07 Aug Even After Rebates, Use of PCSK9 Inhibitor Would Still Cost Over $5 Million To Prevent One Stroke
MedicalResearch.com Interview with:
Inmaculada Hernandez, PharmD, PhD
Assistant Professor of Pharmacy and Therapeutics
University of Pittsburgh School of Pharmacy
Pittsburgh, PA 1526
MedicalResearch.com: What is the background for this study?
Response: A few months ago, the results of the FOURIER trial were published. This trial was the first one to evaluate the efficacy of PCSK9 inhibitors in the prevention of cardiovascular events, since the approval of these agents was based on trials that evaluated their efficacy in reducing levels of LDL-C. The results of the FOURIER trial did not meet the expectations generated by prior studies that had simulated how much the risk of cardiovascular events should decrease based on the observed reduction in LDL-C levels. A few hours after the publication of the results of the FOURIER trial, Amgen (evolocumab´s manufacturer) announced that it would be willing to engage in contracts where the cost of evolocumab would be refunded for those patients who suffer a heart attack or a stroke while using the drug.
MedicalResearch.com: What are the main findings?
Response: In my research letter published in JAMA Internal Medicine, I simulate how much these refunds would reduce the price of evolocumab. I found that these refunds would barely reduce the price of evolocumab by 2%, and that PCSK9 inhibitors would still not be cost-effective. Moreover, I found that, based on the price after the application of these refunds, it would take over $1.5M to prevent one heart attack and almost $5M to prevent a stroke.
MedicalResearch.com: What should clinicians and patients take away from your report?
Response: The outcomes-based refunds suggested by Amgen would translate into a bare 2-3% reduction in the price of evolocumab. This discount is negligible compared to the current refunds that Amgen is offering payers for evolocumab (around 30-35%).

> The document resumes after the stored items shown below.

(** ** The list of transactions *)

(** The transaction passes the chip [filterType]. *)
Definition of_type (filterType : TransactionList.FilterType)
    (t : TransactionList.Transaction) : bool :=
match filterType with
| TransactionList.All => true
| TransactionList.Only ty => TxType_eqb (TransactionList.type t) ty
end.

(** [q] occurs in [s]: [s] is [q] between two strings. *)
Definition occurs_in (q s : string) : Prop :=
exists before after, s = (before ++ q ++ after)%string.

(** The transactions of a date key. *)
Definition on_date (dateKey : string -> string) (k : string)
    (t : TransactionList.Transaction) : bool :=
(dateKey (TransactionList.date t) =? k)%string.

(** Each string of the list once, in the order of first appearance. *)
Fixpoint first_seen (ks : list string) : list string :=
match ks with
| [] => []
| k :: rest => k :: filter (fun k' => negb (k' =? k)%string) (first_seen rest)
end.

(** The keys of the transactions of a list. *)
Definition date_keys (dateKey : string -> string) (l : list TransactionList.Transaction)
  : list string :=
map (fun t => dateKey (TransactionList.date t)) l.

(** ** Numbers *)

(** A finite number: neither NaN nor an infinity. *)
Definition finite_number (x : number) : Prop := units x <> None.

(** The breakdown lists [x] before [y] only if [x.amount >= y.amount]. *)
Definition by_amount (x y : Reports.CategorySpending) : Prop :=
ge (Reports.cs_amount x) (Reports.cs_amount y) = true.

(** A rounded value is a zero, an infinity or a finite float of the sign
    asked for: never NaN. *)
Definition shaped (s : bool) (x : spec_float) : Prop :=
match x with
| S754_zero s' | S754_infinity s' | S754_finite s' _ _ => s' = s
| S754_nan => False
end.

(** The ceiling is negative and finite. *)
Definition finite_negative (x : number) : Prop :=
gt 0 x = true /\ gt x neg_infinity = true.

(** The dates of the ledger have the form in which the store returns
    them, the one the form asks for. *)
Definition dated (rows : list TransactionRow) : Prop :=
Forall (fun r => AddTransaction.date_shape (tx_date r) = true) rows.

(** [r] is not of an earlier date than [r']; [t] is of a later date than
    [d]. *)
Definition by_date (r r' : TransactionRow) : Prop :=
String.ltb (tx_date r) (tx_date r') = false.

Definition later_than (d : string) (t : Transactions.Transaction) : bool :=
String.ltb d (Transactions.date t).

(** The transaction of the list that a form is stored and fetched as. *)
Definition listed_as (tid : string) (f : AddTransaction.Form) : Transactions.Transaction :=
{| Transactions.id := tid;
   Transactions.description := AddTransaction.f_description f;
   Transactions.amount := parseFloat (AddTransaction.f_amount f);
   Transactions.type := AddTransaction.f_type f;
   Transactions.date := AddTransaction.f_date f |}.

(** ** More sample data *)

Module Cases.

(** An expense of 20 on the checking account, in the ledger and on the
    screen. *)
Definition taxi_row : TransactionRow :=
{| tx_id := "tx-1"; tx_account_id := "acc-1"; tx_category_id := None; tx_amount := 20;
   tx_type := expense; tx_description := "Taxi"; tx_date := "2024-02-11"; tx_notes := "" |}.

Definition taxi : Transactions.Transaction := Transactions.of_row taxi_row.

(** Two later expenses, and a ledger with the three, in the order they
    were entered. *)
Definition coffee_row : TransactionRow :=
{| tx_id := "tx-2"; tx_account_id := "acc-1"; tx_category_id := None; tx_amount := 3.5;
   tx_type := expense; tx_description := "Coffee"; tx_date := "2024-03-01"; tx_notes := "" |}.

Definition dinner_row : TransactionRow :=
{| tx_id := "tx-3"; tx_account_id := "acc-1"; tx_category_id := None; tx_amount := 42;
   tx_type := expense; tx_description := "Dinner"; tx_date := "2024-03-05"; tx_notes := "" |}.

Definition coffee : Transactions.Transaction := Transactions.of_row coffee_row.
Definition dinner : Transactions.Transaction := Transactions.of_row dinner_row.

Definition world_three_dates : World :=
{| accounts := [Sample.checking; Sample.cash];
   transactions := [taxi_row; dinner_row; coffee_row];
   profiles := []; categories := []; uuid_count := 0; faults := []; log := [] |}.


(** The store lets two requests through and refuses the third. *)
Definition world_update_refused : World :=
{| accounts := [Sample.checking; Sample.cash]; transactions := []; profiles := [];
   categories := []; uuid_count := 0; faults := [None; None; Some "offline"]; log := [] |}.

(** An empty store that refuses the second request. *)
Definition world_profile_refused : World :=
{| accounts := []; transactions := []; profiles := []; categories := [];
   uuid_count := 0; faults := [None; Some "offline"]; log := [] |}.

Definition rent : Reports.CategoryRef :=
{| Reports.name := "Rent"; Reports.color := "#3B82F6" |}.

Definition expenses : list Reports.ReportTransaction :=
[Sample.spend 30 (Some Sample.food); Sample.spend 120 (Some rent);
 Sample.spend 12.5 (Some Sample.food)].

End Cases.

(** Running a handler: the requests are unfolded down to the tables. *)
Ltac run_remote :=
  cbv beta iota zeta delta
    [bind ret gets modify request fresh_uuid
     select_transaction_account select_account_balance update_account_balance
     delete_transaction insert_transaction auth_signUp insert_profile
     insert_categories store_categories Transactions.fetchTransactions
     set_accounts set_transactions set_profiles set_categories
     accounts transactions profiles categories uuid_count faults log
     user error fst snd option_map].

(** * Properties *)

(** ** JavaScript built-ins *)

Example parseFloat_50 : parseFloat "50.00" = 50. Proof. reflexivity. Qed.
Example parseFloat_tenth : parseFloat "0.1" = 0x1.999999999999ap-4. Proof. reflexivity. Qed.
Example parseFloat_prefix : parseFloat "  12.5abc" = 12.5. Proof. reflexivity. Qed.
Example parseFloat_comma : parseFloat "1,000.50" = 1. Proof. reflexivity. Qed.
Example parseFloat_nbsp : parseFloat (String "194" (String "160" "50")) = 50.
Proof. reflexivity. Qed.
Example parseFloat_bom : parseFloat (String "239" (String "187" (String "191" " 7"))) = 7.
Proof. reflexivity. Qed.
Example parseFloat_zero_width : isNaN (parseFloat (String "226" (String "128" (String "139" "7")))) = true.
Proof. reflexivity. Qed.
Example length_ascii : JS.length "secret" = 6%nat. Proof. reflexivity. Qed.
Example length_two_bytes :
  JS.length (String "112" (String "195" (String "164" "ssw"))) = 5%nat
  /\ String.length (String "112" (String "195" (String "164" "ssw"))) = 6%nat.
Proof. split; reflexivity. Qed.
Example length_four_bytes :
  JS.length (String "240" (String "159" (String "152" (String "128" "")))) = 2%nat.
Proof. reflexivity. Qed.
Example parseFloat_exp : parseFloat "1e3" = 1000. Proof. reflexivity. Qed.
Example parseFloat_dot : parseFloat ".5e-1x" = 0.05. Proof. vm_compute. reflexivity. Qed.
Example parseFloat_nan : isNaN (parseFloat "abc") = true. Proof. reflexivity. Qed.
Example parseFloat_empty : isNaN (parseFloat "") = true. Proof. reflexivity. Qed.
Example parseFloat_neg : parseFloat "-3" = -3. Proof. reflexivity. Qed.
Example parseFloat_big : parseFloat "123456789012345678901234567890" = 123456789012345678901234567890. Proof. reflexivity. Qed.
Example parseFloat_long : parseFloat "0.7999999999999999" = 0x1.9999999999999p-1. Proof. reflexivity. Qed.
Example parseFloat_over : parseFloat "1e400" = infinity. Proof. reflexivity. Qed.
Example parseFloat_under : parseFloat "1e-400" = 0. Proof. reflexivity. Qed.
Example parseFloat_max : parseFloat "1.7976931348623157e308" = 0x1.fffffffffffffp+1023. Proof. reflexivity. Qed.
Example parseFloat_sub : parseFloat "5e-324" = 0x1p-1074. Proof. reflexivity. Qed.
Example parseFloat_half : parseFloat "9007199254740993" = 9007199254740992. Proof. reflexivity. Qed.
Example parseFloat_half2 : parseFloat "9007199254740995" = 9007199254740996. Proof. reflexivity. Qed.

Amgen´s announcement to engage in outcomes-based refunds can be considered a marketing strategy that would not translate into any significant price reduction and is far from making PCSK9 inhibitor therapy cost-effective.
MedicalResearch.com: What recommendations do you have for future research as a result of this study?

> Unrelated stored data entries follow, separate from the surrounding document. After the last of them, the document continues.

(** A close that is reported as a success: the venue answered its price
    query and its submission, when it made them. *)
Lemma close_position_answered (p : Lighter.Effect -> bool) (symbol : string)
    (t t' : Lighter.LighterTrader) (result : Lighter.OrderResult) :
  p (Lighter.Remote Lighter.AccountCall) = false ->
  (forall d, p (Lighter.Sleep d) = false) ->
  Lighter.close_position symbol t = (Returns result, t') ->
  Lighter.success result = true ->
  answered_run p t t'.
Proof.
  intros Haccount Hsleep Hrun Hsuccess.
  unfold Lighter.close_position, try_except, bind in Hrun.
  pose proof (steps_get_positions t) as S1.
  pose proof (venue_get_positions t) as V1.
  pose proof (kept_get_positions p Hsleep Haccount t) as K1.
  destruct (Lighter.get_positions t) as [[positions | e] t1];
    cbn [snd] in S1, V1, K1.
  2:{ inversion Hrun. subst result. discriminate Hsuccess. }
  pose proof (answered_run_quiet p t t1 S1 V1 K1) as R1.
  destruct (find _ positions) as [target |].
  - destruct (Lighter.place_market_order _ _ _ _ _ t1) as [[r | e] t2] eqn:Ep.
    2:{ inversion Hrun. subst result. discriminate Hsuccess. }
    inversion Hrun. subst r t2.
    exact (answered_run_trans _ _ _ _ R1
             (place_market_order_answered p _ _ _ _ _ _ _ _ Ep Hsuccess)).
  - inversion Hrun. subst t'. exact R1.
Qed.

(** *** The path to FOLLOW *)

Lemma get_wallet_returned (address : string) (db db' : Db.DatabaseManager)
    (w : option Db.WalletRow) :
  Db.get_wallet address db = (Returns w, db') ->
  Db.faults db (Db.statements db) = None
  /\ Db.faults db' = Db.faults db
  /\ Db.statements db' = S (Db.statements db).
Proof.
  unfold Db.get_wallet, Db.log_and_reraise, try_except, bind, Db.execute, raise.
  destruct (Db.faults db (Db.statements db)); cbn; intros E; inversion E.
  repeat split.
Qed.

Lemma get_position_returned (symbol : string) (db db' : Db.DatabaseManager)
    (p : option Db.PositionRow) :
  Db.get_position symbol db = (Returns p, db') ->
  Db.faults db (Db.statements db) = None
  /\ Db.faults db' = Db.faults db
  /\ Db.statements db' = S (Db.statements db).
Proof.
  unfold Db.get_position, Db.log_and_reraise, try_except, bind, Db.execute, raise.
  destruct (Db.faults db (Db.statements db)); cbn; intros E; inversion E.
  repeat split.
Qed.

Lemma keeps_trader_on_db {T A} (m : M Db.DatabaseManager A) :
  keeps (@Strategy.lighter_trader T) (Strategy.on_db m).
Proof.
  intros s. unfold Strategy.on_db. destruct (m (Strategy.db_manager s)).
  reflexivity.
Qed.

Lemma keeps_trader_update {T} (event : Events.PositionEvent) (size : Q)
    (side : Lighter.OrderSide) (is_close : bool) :
  keeps (@Strategy.lighter_trader T)
    (Strategy._update_position_in_db event size side is_close).
Proof.
  unfold Strategy._update_position_in_db.
  apply keeps_try_except; [| intros e s; reflexivity].
  destruct is_close; (apply keeps_bind; [apply keeps_trader_on_db|]);
    intros a s; reflexivity.
Qed.

Lemma keeps_db_on_trader {T A} (m : M T A) :
  keeps (@Strategy.db_manager T) (Strategy.on_trader m).
Proof.
  intros s. unfold Strategy.on_trader. destruct (m (Strategy.lighter_trader s)).
  reflexivity.
Qed.

Lemma keeps_db_get_my_balance {T} (trader : Strategy.Trader T) :
  keeps (@Strategy.db_manager T) (Strategy._get_my_balance trader).
Proof.
  unfold Strategy._get_my_balance.
  apply keeps_bind; [intros s; reflexivity|]. intros current_time.
  apply keeps_bind; [intros s; reflexivity|]. intros updated_at.
  apply keeps_bind; [intros s; reflexivity|]. intros cache_seconds.
  apply keeps_bind; [| intros _ s; reflexivity].
  destruct (Qgtb _ _); [| intros s; reflexivity].
  apply keeps_try_except; [| intros e s; reflexivity].
  apply keeps_bind; [apply keeps_db_on_trader|]. intros b s. reflexivity.
Qed.

(** An event the eligibility check lets through: the two reads of the
    store ran, and the balance read after them is above zero. *)
Lemma should_follow_true {T} (trader : Strategy.Trader T)
    (event : Events.PositionEvent) (self s1 : Strategy.StrategyEngine T)
    (reason : string) :
  Strategy.should_follow trader event self = (Returns (true, reason), s1) ->
  let db := Strategy.db_manager self in
  Db.faults db (Db.statements db) = None
  /\ Db.faults db (S (Db.statements db)) = None
  /\ exists d' b,
       Db.faults d' = Db.faults db
       /\ Db.statements d' = S (S (Db.statements db))
       /\ Strategy._get_my_balance trader (Strategy.set_db_manager d' self)
          = (Returns b, s1)
       /\ Qleb b 0 = false.
Proof.
  intros Hrun db. subst db.
  unfold Strategy.should_follow, bind in Hrun.
  unfold Strategy.on_db at 1 in Hrun.
  destruct (Db.get_wallet _ (Strategy.db_manager self)) as [[w | e] d1] eqn:E1;
    [| discriminate].
  destruct (get_wallet_returned _ _ _ _ E1) as (F1 & G1 & N1).
  destruct w as [w|]; [| discriminate].
  destruct (negb (Db.enabled w)); [discriminate|].
  unfold Strategy.check_position_lock, bind in Hrun.
  unfold Strategy.on_db at 1 in Hrun.
  cbn [Strategy.db_manager Strategy.set_db_manager] in Hrun.
  destruct (Db.get_position _ d1) as [[p | e] d2] eqn:E2; [| discriminate].
  destruct (get_position_returned _ _ _ _ E2) as (F2 & G2 & N2).
  rewrite G1, N1 in F2.
  split; [exact F1|]. split; [exact F2|].
  exists d2.
  assert (Hstate : Strategy.set_db_manager d2 (Strategy.set_db_manager d1 self)
                   = Strategy.set_db_manager d2 self) by reflexivity.
  rewrite Hstate in Hrun.
  assert (Hbal : forall s1',
             (my_balance <- Strategy._get_my_balance trader ;;
              if Qleb my_balance 0 then ret (false, "餘額不足")
              else match Events.event_type event with
                   | Events.UNKNOWN => ret (false, "未知事件類型")
                   | _ => ret (true, "OK")
                   end) (Strategy.set_db_manager d2 self)
             = (Returns (true, reason), s1') ->
             exists b,
               Strategy._get_my_balance trader (Strategy.set_db_manager d2 self)
               = (Returns b, s1')
               /\ Qleb b 0 = false).
  { intros s1'. unfold bind.
    destruct (Strategy._get_my_balance trader _) as [[b | e] s'];
      [| discriminate].
    destruct (Qleb b 0) eqn:Hb; [discriminate|].
    intros E. exists b. split; [| exact Hb].
    destruct (Events.event_type event); inversion E; reflexivity. }
  destruct p as [position|].
  - destruct (String.eqb _ _); [| discriminate].
    destruct (Hbal s1 Hrun) as (b & Hb & Hpos).
    exists b. repeat split; try assumption; congruence.
  - destruct (Hbal s1 Hrun) as (b & Hb & Hpos).
    exists b. repeat split; try assumption; congruence.
Qed.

Response: Future research should evaluate outcomes-based contracts that are applied in lieu of the current industry discounts, and where manufacturers and payers bear a higher amount of financial risk.
MedicalResearch.com: Is there anything else you would like to add?
Response: Outcomes-based and value-based contracts have the opportunity to increase the efficiency of pharmaceutical spending (i.e. make sure that health care dollars are spent on drugs that are of value to those patients that take them), and to bring transparency to the negotiation of manufacturer-payer rebates. However, in negotiating these contracts, insurers will have to make sure that manufacturers bear a considerable financial risk, one that makes worth the administrative burden of the implementation of these contracts. Moreover, these types of contracts should not only reflect outcomes (i.e. the incidence of events that are related to lack of effectiveness or safety of the drug), but also the cost-effectiveness of the therapy under negotiation.